### Stored data entries

________________________________________

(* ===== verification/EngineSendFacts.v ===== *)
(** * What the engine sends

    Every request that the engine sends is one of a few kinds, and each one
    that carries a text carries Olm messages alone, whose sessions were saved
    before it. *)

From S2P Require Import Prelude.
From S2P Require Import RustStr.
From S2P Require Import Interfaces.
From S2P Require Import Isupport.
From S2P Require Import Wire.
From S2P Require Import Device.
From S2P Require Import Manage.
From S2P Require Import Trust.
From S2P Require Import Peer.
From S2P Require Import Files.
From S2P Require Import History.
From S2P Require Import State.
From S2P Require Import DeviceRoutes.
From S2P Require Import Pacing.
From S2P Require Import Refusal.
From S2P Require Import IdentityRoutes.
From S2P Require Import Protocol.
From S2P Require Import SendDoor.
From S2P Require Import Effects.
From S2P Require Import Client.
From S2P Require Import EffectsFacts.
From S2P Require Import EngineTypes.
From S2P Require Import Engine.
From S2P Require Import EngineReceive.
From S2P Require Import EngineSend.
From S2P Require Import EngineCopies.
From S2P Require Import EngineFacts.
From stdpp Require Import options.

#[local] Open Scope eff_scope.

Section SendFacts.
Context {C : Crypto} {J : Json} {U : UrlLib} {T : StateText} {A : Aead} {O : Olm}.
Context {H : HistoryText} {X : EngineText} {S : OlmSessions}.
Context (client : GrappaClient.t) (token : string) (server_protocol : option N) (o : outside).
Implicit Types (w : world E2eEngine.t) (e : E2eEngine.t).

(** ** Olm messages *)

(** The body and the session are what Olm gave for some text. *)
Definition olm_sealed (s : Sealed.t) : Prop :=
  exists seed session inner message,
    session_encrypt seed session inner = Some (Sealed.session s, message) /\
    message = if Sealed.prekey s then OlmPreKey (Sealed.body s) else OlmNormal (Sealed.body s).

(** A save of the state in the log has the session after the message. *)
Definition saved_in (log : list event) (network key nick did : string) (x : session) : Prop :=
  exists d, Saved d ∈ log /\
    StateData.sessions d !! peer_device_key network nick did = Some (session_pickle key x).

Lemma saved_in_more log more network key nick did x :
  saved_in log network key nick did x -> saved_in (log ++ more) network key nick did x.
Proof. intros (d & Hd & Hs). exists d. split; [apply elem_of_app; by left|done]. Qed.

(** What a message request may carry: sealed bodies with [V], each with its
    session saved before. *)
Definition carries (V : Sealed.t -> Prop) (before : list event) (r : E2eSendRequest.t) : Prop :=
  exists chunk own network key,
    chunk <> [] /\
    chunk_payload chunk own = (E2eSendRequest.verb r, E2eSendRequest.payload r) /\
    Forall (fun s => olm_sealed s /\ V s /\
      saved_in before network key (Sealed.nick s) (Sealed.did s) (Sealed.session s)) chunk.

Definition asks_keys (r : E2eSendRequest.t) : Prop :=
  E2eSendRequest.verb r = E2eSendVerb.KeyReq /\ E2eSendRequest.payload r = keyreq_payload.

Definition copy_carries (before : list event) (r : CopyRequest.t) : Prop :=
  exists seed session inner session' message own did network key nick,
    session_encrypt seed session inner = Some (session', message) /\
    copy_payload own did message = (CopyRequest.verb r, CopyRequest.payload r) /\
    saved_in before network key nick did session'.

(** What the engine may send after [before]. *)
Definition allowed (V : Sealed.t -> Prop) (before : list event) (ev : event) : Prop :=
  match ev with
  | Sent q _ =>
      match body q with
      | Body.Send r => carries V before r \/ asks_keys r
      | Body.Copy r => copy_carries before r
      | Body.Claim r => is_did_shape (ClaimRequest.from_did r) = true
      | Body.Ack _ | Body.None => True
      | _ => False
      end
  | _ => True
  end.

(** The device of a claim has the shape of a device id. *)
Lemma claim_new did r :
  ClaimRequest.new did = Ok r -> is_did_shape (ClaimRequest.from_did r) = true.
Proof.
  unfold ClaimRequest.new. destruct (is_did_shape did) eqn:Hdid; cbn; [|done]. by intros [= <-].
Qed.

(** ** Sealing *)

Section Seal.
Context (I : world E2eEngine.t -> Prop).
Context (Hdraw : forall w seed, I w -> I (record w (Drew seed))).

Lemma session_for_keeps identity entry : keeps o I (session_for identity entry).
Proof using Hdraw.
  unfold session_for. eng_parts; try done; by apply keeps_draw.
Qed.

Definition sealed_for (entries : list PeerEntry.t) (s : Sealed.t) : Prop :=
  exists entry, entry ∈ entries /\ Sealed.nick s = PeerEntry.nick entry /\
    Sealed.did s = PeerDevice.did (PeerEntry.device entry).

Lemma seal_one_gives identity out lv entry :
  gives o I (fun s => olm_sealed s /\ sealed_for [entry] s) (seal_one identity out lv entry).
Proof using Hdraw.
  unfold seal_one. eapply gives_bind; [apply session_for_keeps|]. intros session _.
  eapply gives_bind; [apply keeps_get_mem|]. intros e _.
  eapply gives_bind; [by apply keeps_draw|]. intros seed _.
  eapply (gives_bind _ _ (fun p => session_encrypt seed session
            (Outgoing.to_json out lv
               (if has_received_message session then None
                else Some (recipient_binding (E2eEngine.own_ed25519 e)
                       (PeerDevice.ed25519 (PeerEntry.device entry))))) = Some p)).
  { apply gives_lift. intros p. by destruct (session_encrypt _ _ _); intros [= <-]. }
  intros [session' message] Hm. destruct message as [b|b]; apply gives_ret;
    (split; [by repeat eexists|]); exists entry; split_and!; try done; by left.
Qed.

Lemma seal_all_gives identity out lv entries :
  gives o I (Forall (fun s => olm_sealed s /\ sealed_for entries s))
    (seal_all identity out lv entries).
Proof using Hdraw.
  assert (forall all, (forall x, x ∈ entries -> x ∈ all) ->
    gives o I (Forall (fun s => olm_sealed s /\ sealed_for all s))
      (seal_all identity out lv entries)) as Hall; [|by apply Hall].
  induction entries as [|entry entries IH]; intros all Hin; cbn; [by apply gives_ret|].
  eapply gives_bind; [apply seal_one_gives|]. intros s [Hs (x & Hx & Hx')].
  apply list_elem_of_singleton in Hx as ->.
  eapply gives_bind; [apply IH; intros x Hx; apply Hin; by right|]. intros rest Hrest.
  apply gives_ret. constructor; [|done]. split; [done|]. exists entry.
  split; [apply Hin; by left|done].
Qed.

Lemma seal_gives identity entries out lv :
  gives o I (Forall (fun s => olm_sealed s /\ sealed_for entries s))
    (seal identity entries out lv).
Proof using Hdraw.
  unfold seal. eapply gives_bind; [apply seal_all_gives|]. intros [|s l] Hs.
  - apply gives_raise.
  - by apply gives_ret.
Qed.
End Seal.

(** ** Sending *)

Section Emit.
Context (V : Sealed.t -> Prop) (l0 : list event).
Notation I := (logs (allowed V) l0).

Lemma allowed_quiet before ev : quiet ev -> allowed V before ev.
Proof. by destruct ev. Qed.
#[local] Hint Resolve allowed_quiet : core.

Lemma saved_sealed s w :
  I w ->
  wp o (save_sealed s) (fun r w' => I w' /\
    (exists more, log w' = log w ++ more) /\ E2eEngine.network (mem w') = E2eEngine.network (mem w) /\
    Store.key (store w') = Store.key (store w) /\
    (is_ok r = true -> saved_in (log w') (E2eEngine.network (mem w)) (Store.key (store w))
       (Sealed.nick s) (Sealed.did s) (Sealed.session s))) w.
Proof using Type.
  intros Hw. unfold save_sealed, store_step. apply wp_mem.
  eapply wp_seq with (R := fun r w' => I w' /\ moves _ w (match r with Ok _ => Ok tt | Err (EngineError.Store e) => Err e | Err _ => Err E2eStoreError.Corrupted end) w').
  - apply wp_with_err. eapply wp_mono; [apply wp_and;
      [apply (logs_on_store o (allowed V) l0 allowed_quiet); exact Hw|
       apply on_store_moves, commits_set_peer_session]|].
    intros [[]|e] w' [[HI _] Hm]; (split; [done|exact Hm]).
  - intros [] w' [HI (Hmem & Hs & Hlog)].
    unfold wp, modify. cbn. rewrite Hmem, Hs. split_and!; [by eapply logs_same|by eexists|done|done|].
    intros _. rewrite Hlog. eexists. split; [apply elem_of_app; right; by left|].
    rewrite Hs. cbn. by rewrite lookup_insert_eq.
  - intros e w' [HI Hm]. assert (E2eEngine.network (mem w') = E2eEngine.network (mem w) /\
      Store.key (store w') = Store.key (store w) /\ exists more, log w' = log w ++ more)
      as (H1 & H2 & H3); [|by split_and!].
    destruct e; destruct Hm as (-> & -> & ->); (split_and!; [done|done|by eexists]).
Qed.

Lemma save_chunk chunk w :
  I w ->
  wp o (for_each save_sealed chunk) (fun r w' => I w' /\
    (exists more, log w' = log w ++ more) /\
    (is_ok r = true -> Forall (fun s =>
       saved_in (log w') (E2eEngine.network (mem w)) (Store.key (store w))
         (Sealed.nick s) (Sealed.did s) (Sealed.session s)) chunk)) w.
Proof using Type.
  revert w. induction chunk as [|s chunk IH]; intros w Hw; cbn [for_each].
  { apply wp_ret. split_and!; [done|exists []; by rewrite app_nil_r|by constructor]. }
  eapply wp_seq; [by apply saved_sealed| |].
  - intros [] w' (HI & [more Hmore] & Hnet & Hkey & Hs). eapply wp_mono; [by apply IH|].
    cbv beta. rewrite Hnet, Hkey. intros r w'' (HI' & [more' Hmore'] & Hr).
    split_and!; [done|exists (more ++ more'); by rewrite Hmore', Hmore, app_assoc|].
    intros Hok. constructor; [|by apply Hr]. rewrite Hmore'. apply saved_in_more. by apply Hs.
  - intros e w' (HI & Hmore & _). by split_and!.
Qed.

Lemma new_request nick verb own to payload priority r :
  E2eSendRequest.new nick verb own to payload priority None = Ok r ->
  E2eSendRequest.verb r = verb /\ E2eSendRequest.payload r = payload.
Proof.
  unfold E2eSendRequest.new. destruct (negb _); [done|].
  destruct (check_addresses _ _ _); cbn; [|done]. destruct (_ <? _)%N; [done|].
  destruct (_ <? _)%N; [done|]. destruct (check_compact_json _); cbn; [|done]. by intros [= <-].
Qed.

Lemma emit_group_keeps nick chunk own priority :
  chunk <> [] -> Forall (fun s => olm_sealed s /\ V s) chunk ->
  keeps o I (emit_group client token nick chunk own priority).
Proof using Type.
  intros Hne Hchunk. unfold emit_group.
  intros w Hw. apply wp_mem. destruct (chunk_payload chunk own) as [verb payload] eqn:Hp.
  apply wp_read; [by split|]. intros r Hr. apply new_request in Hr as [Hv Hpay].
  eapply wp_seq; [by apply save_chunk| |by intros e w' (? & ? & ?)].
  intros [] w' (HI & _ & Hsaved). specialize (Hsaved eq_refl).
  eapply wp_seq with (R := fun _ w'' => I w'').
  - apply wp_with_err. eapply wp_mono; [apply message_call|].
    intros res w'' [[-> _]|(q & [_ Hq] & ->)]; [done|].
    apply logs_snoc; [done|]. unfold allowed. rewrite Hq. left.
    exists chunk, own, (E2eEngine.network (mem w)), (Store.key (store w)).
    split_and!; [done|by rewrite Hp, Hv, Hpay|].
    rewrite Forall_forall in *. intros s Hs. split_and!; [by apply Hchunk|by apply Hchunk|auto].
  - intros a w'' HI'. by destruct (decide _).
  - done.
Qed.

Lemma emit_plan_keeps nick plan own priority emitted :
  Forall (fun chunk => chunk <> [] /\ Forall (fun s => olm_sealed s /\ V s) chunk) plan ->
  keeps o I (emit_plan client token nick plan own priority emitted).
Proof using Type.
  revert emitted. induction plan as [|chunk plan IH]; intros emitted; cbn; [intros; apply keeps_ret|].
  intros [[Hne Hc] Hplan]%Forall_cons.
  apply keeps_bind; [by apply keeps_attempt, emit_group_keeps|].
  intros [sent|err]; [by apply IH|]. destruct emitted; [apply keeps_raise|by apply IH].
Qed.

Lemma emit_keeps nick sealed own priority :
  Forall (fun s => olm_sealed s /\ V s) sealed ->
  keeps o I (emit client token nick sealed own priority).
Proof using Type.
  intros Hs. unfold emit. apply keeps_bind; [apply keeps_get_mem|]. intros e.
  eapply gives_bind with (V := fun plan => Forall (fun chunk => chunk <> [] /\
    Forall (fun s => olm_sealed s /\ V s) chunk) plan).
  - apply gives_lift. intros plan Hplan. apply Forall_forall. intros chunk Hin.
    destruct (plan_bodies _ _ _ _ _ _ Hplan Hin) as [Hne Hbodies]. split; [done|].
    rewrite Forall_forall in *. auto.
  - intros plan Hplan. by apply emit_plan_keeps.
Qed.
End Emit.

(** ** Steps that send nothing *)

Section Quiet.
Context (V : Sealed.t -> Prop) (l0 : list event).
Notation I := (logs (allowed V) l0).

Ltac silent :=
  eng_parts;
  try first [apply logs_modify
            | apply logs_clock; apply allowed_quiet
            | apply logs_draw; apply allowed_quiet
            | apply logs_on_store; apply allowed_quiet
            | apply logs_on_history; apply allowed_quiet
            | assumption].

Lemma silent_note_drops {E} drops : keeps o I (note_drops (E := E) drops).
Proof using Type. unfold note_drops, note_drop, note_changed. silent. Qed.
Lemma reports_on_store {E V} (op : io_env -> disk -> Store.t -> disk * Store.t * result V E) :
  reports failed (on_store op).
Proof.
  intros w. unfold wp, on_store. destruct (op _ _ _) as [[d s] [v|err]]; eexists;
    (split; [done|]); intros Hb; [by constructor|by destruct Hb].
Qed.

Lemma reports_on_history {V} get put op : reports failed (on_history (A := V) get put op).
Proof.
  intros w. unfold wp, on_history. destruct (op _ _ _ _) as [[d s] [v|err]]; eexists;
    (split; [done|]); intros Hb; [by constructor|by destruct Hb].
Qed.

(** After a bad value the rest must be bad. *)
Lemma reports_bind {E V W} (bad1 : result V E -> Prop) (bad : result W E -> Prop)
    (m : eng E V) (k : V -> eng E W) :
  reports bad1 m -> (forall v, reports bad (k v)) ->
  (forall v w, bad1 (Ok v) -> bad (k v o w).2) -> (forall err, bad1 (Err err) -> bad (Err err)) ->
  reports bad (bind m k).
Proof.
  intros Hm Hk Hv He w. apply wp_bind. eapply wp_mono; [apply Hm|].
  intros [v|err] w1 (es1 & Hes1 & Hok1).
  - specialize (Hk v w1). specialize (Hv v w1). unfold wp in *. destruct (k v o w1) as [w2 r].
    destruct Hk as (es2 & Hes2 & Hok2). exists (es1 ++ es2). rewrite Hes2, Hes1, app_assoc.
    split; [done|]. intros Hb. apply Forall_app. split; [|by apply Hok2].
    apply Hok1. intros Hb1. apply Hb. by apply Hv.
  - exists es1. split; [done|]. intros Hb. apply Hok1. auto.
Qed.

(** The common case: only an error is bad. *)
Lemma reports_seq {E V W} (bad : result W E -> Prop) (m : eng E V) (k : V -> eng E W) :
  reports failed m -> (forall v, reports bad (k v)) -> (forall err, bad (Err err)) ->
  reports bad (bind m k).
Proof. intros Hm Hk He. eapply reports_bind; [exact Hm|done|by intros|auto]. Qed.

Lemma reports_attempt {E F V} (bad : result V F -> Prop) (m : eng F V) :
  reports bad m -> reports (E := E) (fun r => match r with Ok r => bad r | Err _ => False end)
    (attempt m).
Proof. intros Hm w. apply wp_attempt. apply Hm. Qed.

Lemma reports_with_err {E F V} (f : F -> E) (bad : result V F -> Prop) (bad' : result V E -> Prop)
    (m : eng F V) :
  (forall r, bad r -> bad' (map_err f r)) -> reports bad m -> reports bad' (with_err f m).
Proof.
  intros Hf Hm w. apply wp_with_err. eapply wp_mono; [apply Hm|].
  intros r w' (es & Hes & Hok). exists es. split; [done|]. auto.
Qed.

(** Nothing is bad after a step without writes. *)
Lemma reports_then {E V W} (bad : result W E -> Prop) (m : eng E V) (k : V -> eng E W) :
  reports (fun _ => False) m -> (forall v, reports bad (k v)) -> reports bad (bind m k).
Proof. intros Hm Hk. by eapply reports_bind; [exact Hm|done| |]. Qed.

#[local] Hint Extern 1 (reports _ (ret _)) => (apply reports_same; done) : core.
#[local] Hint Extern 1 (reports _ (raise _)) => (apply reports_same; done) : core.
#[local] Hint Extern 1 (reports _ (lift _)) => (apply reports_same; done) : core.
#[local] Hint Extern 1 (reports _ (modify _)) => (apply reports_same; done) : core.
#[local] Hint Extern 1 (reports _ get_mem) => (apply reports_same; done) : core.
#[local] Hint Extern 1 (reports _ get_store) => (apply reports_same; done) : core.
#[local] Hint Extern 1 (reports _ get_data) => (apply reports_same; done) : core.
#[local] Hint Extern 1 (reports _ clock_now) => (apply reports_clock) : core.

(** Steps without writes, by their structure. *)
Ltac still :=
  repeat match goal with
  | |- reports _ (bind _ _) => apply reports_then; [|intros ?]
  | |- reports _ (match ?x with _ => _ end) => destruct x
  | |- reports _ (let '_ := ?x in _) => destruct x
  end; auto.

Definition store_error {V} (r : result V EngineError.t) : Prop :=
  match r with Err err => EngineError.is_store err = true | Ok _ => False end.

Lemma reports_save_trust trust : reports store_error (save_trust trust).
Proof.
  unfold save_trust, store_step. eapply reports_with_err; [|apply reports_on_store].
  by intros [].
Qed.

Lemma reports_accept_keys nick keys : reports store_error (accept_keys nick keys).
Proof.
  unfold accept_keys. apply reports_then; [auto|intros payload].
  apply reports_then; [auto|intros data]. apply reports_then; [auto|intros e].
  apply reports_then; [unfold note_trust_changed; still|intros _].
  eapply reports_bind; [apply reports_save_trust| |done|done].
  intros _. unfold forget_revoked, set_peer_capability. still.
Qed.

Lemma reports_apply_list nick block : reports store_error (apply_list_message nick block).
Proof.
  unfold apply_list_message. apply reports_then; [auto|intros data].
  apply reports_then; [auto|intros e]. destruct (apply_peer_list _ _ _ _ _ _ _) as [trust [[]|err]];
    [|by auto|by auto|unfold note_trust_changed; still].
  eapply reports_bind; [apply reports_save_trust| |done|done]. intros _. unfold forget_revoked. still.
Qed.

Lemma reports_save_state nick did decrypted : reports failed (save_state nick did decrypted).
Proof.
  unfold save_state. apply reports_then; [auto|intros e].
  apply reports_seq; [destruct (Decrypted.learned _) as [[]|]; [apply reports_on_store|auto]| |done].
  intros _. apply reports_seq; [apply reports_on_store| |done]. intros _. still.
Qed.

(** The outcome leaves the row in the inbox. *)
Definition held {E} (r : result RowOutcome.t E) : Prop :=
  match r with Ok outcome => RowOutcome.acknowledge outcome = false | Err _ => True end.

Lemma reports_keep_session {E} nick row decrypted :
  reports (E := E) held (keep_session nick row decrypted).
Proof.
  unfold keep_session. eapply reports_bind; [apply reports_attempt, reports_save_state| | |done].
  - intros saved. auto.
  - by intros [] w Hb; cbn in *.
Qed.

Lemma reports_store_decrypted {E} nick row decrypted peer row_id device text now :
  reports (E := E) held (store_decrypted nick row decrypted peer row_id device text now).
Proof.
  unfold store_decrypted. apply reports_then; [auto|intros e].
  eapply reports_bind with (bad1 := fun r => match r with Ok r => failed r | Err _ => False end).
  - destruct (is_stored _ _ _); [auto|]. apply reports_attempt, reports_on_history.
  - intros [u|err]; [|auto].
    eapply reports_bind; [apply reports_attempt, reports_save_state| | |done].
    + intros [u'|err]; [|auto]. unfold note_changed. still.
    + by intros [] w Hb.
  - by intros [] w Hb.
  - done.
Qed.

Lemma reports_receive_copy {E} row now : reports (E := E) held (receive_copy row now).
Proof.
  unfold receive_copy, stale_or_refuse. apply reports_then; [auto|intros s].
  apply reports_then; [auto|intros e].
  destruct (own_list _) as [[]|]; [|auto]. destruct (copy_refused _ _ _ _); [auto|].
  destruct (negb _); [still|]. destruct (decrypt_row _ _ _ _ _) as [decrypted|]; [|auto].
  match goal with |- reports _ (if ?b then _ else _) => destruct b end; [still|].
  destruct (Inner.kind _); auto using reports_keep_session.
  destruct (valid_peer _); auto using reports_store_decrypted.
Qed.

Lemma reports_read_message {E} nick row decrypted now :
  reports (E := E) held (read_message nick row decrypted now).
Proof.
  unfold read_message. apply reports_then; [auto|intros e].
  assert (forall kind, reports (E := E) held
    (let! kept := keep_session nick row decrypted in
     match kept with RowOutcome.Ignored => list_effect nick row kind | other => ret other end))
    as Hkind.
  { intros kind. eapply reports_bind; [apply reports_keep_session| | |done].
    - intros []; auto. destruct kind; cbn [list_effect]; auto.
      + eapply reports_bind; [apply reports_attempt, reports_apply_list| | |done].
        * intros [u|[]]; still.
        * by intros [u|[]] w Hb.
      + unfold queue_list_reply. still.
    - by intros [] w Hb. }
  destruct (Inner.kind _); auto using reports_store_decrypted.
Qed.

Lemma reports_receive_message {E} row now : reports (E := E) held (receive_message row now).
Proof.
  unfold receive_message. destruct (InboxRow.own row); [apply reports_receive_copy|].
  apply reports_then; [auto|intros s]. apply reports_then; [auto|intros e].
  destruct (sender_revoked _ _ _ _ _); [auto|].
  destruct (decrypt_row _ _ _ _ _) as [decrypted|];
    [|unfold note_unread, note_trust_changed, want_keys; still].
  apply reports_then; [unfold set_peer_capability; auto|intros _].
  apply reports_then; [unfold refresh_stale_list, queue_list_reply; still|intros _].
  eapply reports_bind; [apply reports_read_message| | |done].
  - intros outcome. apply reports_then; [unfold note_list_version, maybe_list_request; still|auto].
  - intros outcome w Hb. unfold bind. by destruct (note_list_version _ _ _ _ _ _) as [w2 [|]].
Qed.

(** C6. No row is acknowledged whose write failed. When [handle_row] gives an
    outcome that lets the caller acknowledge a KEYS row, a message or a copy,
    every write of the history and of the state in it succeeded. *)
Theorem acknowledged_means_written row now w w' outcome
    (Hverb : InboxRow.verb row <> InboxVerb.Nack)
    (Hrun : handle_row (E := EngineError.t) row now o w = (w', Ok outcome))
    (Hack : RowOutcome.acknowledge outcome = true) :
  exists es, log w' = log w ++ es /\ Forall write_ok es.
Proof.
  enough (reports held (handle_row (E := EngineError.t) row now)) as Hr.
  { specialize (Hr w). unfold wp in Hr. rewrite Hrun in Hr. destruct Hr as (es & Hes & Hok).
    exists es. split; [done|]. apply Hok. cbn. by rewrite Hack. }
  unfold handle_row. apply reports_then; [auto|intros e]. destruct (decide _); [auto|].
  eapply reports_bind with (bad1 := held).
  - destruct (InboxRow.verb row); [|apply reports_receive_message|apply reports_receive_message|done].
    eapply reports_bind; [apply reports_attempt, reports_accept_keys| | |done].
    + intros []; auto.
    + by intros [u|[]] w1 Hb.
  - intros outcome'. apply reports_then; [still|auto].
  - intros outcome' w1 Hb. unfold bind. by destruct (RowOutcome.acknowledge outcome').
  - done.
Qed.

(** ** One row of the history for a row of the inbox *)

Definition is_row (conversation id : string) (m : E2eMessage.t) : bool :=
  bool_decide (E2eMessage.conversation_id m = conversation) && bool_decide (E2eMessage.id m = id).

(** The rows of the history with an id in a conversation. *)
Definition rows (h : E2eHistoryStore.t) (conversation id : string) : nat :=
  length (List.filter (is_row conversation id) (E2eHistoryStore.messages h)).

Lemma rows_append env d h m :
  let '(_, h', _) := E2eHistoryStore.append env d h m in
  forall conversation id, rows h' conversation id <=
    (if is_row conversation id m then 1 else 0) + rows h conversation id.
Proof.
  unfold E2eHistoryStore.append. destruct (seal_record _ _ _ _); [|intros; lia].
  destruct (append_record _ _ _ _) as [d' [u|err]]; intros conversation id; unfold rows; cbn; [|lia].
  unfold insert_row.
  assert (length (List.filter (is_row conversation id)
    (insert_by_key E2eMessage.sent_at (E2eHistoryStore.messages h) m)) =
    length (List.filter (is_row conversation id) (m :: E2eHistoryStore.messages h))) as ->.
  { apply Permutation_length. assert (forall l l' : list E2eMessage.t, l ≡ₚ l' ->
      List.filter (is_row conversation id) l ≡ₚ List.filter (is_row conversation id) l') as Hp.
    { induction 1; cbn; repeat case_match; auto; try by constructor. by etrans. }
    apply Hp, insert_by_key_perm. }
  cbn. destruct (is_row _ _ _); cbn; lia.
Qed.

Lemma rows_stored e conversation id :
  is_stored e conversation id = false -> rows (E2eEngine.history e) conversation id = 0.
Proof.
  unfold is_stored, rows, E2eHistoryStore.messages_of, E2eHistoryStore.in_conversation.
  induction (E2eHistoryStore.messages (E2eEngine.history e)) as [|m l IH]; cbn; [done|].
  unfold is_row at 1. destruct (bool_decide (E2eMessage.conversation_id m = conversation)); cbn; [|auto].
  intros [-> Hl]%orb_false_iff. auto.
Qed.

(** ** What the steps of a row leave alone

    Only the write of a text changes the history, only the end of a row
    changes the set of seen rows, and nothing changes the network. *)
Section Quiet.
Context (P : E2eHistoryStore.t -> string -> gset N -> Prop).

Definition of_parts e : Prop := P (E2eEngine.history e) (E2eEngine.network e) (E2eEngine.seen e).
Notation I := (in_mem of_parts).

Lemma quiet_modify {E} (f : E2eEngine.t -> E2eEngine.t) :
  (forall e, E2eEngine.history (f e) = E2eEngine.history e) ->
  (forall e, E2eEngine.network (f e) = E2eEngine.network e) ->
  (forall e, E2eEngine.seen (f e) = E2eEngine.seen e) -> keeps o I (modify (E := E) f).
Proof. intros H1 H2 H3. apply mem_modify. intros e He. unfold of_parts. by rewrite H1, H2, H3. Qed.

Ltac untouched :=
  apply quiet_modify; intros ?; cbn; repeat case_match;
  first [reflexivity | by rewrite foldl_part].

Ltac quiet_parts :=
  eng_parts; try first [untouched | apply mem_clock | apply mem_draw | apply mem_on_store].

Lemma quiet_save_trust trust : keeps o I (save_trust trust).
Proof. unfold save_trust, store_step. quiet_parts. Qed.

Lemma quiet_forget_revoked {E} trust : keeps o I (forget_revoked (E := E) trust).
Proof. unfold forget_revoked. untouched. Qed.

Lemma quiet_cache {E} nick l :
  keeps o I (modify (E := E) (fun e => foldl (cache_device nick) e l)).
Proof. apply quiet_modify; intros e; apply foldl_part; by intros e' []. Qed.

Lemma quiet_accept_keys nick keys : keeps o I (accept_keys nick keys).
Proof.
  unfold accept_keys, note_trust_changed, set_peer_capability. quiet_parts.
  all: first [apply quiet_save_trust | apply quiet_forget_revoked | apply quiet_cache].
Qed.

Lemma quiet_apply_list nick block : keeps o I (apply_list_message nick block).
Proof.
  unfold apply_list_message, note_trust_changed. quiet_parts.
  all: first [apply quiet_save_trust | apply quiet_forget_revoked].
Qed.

________________________________________

### WHAT IS NEEDED
Given the data above, transcribe exactly the lines from the one containing "Proof. intros (d" down to the one containing "exists chunk own", and no others.

### REPLY TO THE EXERCISE
Proof. intros (d & Hd & Hs). exists d. split; [apply elem_of_app; by left|done]. Qed.

(** What a message request may carry: sealed bodies with [V], each with its
    session saved before. *)
Definition carries (V : Sealed.t -> Prop) (before : list event) (r : E2eSendRequest.t) : Prop :=
  exists chunk own network key,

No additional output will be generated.